The manager explained us that the building dates back from the 1930's and that until 1999 it was used as the practice of a local medical doctors family named Jaspers. It became a pancake restaurant in 2000.
As this building would become the backdrop for a photograph taken across the street, we consider it even less likely that 'our'  photograph was taken inside the built-up area of Elst.

 

Dodewaard as possible location of the photograph
Positive indications that the photograph was taken in Dodewaard are:
+ the 502nd was stationed in and near that town.
+ a comparable incident with photographers being assisted in the creation of a spectacular picture occurred in Dodewaard.

There still are leads to be developed such as researching the building were the demolition team of the 502nd's "HQ"-Co. was quartered and what the immediate (rural) surroundings of it looked like at the time. In the mean time, given the pro's and con's, we have the working hypothesis that this photograph was taken in or near Dodewaard.
Battledetective.com visited Dodewaard and found the building that used to be the town hall:



 

Until today, we are not certain if this was the Regimental Headquarters of the 502nd, nor if "HQ"-Company Demolition team was billeted here.
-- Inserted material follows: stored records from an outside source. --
Lemma dial_loop_trace timeout p targets (w : W) log w' log' r :
  dial_loop (ctx_lift ctxErr) (logged dialContext) timeout p targets (w, log) = ((w', log'), r) ->
  exists k, log' = log ++ map (attempt timeout p) (take k targets)
    /\ Forall (fun a => ValidateAddr a = None) (take k targets)
    /\ (is_ok r = true -> exists a, last (take k targets) = Some a)
    /\ (Forall (fun a => ValidateAddr a = None) targets ->
        r = Err (errors_New errDialFailed) \/ (exists e, r = Err e /\ ctxErr w' = Some e) \/ is_ok r = true).
Proof.
  revert w log. induction targets as [|a targets IH]; intros w log; cbn [dial_loop].
  - intros [[<- <-]%pair_equal_spec <-]%pair_equal_spec. exists 0%nat. simpl. rewrite app_nil_r. split_and!; auto. done.
  - destruct (is_nil (ValidateAddr a)) eqn:Hs; cbn [negb].
    2:{ intros [[<- <-]%pair_equal_spec <-]%pair_equal_spec. exists 0%nat. rewrite app_nil_r. split_and!; [done|done|done|].
        intros [Ha _]%Forall_cons. by rewrite Ha in Hs. }
    assert (Ha : ValidateAddr a = None) by (by destruct (ValidateAddr a)).
    unfold logged at 1. destruct (dialContext w _) as [w1 r1] eqn:Hd.
    destruct r1 as [[c|]|e].
    + intros [[<- <-]%pair_equal_spec <-]%pair_equal_spec. exists 1%nat. simpl. split_and!; [done|by constructor|by exists a|auto].
    + intros [[<- <-]%pair_equal_spec <-]%pair_equal_spec. exists 1%nat. simpl. split_and!; [done|by constructor|done|auto].
    + unfold ctx_lift at 1. cbn [fst]. destruct (ctxErr w1) as [ce|] eqn:Hce.
      * intros [[<- <-]%pair_equal_spec <-]%pair_equal_spec. exists 1%nat. simpl. split_and!; [done|by constructor|done|eauto].
      * intros (k & -> & Hk & Hok & Hres)%IH. exists (S k). cbn [take map]. rewrite <- app_assoc.
        split_and!; [done|by constructor| |].
        -- intros (b & Hb)%Hok. exists b. by rewrite last_cons, Hb.
        -- intros [_ Ht]%Forall_cons. auto.
Qed.

(** Every connection attempt goes to the IP literal of an address that
    [ValidateAddr] accepts at that moment, over TCP, with the origin's port
    and the attempt's own positive timeout, in the order of the destination's
    addresses and to each at most once; so no name is resolved between
    validation and connection. A destination that [Resolve] validated never
    fails as unsafe: the outcome is a connection, the parent context's error
    or [errDialFailed]. *)
Theorem DialContextWithTimeout_correct d timeout (w : W) w' log r :
  DialContextWithTimeout d (Some (ctx_lift ctxErr)) (Some (logged dialContext)) timeout (w, [])
  = ((w', log), r) ->
  ctxErr w = None -> addresses d <> [] ->
  (timeout <= 0 /\ log = [] /\ r = Err (errors_New errInvalidDialTimeout))
  \/ (0 < timeout /\
      exists k, log = map (attempt timeout (dest_port d)) (take k (addresses d))
        /\ Forall (fun a => ValidateAddr a = None) (take k (addresses d))
        /\ (is_ok r = true -> log <> [])
        /\ (Forall (fun a => ValidateAddr a = None) (addresses d) ->
            r = Err (errors_New errDialFailed) \/ (exists e, r = Err e /\ ctxErr w' = Some e)
            \/ is_ok r = true)).
Proof.
  unfold DialContextWithTimeout. intros Hrun Hctx Hne. unfold ctx_lift at 1 in Hrun.
  cbn [fst] in Hrun. rewrite Hctx in Hrun.
  destruct (addresses d) as [|a rest] eqn:Ha; [done|]. rewrite <- Ha in *.
  destruct (Z.leb_spec timeout 0) as [Ht|Ht].
  - left. apply pair_equal_spec in Hrun as [[_ <-]%pair_equal_spec <-]. auto.
  - right. split; [done|]. apply dial_loop_trace in Hrun as (k & -> & Hk & Hok & Hres).
    exists k. split_and!; [done|done| |done].
    intros (b & Hb)%Hok Hnil. destruct (take k (addresses d)); [done|]. done.
Qed.
End DialFacts.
This building is within the built-up area of Dodewaard surrounded by buildings from an time before 1944.

For our comparison we therefore went to "The Island" area, picked a random pasture along the road from Elst to Dodewaard and took this photograph:


(click on the image for a full size comparison)


 

Our educated guess and random choice turned out not to be that far-fetched!
Shortly after our visit to The Island and taking the photograph of the 'random pasture', we discovered this photograph, taken shortly after all the fighting on The Island had ended:
 


 

It shows a knocked out German tank, 'turned turtle' on the exact same stretch of road as where we took our photograph!
This is an impression of this same T-intersection of Valburgse Weg and the road to the hamlet named Homoet, today:

 

(click on the images to enlarge)
        

 

 

Note that the same electrical power relay station is still there, be it with a new flat roof. The period picture shows the same 'Letter A- telephone wire poles' as in the right hand corner of the Signal Corps 'action photograph' discussed here!


Another possible clue

The complete exposure of the negative shows an object in its left corner, which in most publications is cut from the print.

 

    

    'extra exposed                                                                  section that is usually published
        section'


It appears to be a set of two long objects, like poles, but in our opinion, they are slimmer than telephone wire poles:
 

 

Also, for a 'Letter-A' configuration, the pole on the right is spaced too far from the vertical pole and the cross-bar would be missing. This new feature may be of help in our still active research to the photo location.

CONCLUSIONS:

We have established that in World War Two it was not uncommon that the military provided news media with action photo opportunities. We do not believe that there is any doubt that the action, depicted in the three Market Garden photographs featured in this Battle Study, was simulated.
We have been able to recreate the first two pictures (Veghel and Oosterbeek) with great certainty. The location of the third photograph has not been established without some margin for further speculation. This file remains active until we find conclusive evidence for the location of the third photograph.

EXHIBITS:
To conclude this Battle Study, we have added some photographs that we took in the middle of the plot were the Hartenstein winter garden in Oosterbeek once stood.
12

 

1 The winter garden does seem to have had a good purpose in the past and its absence appears to be felt. These are plants and pots, dumped on the plot. They apparently did not survive the winter of 2007-'08 in the open.

2 Today, the exact location of a photograph portraying combat in towns, reminds more of warfare in a jungle environment.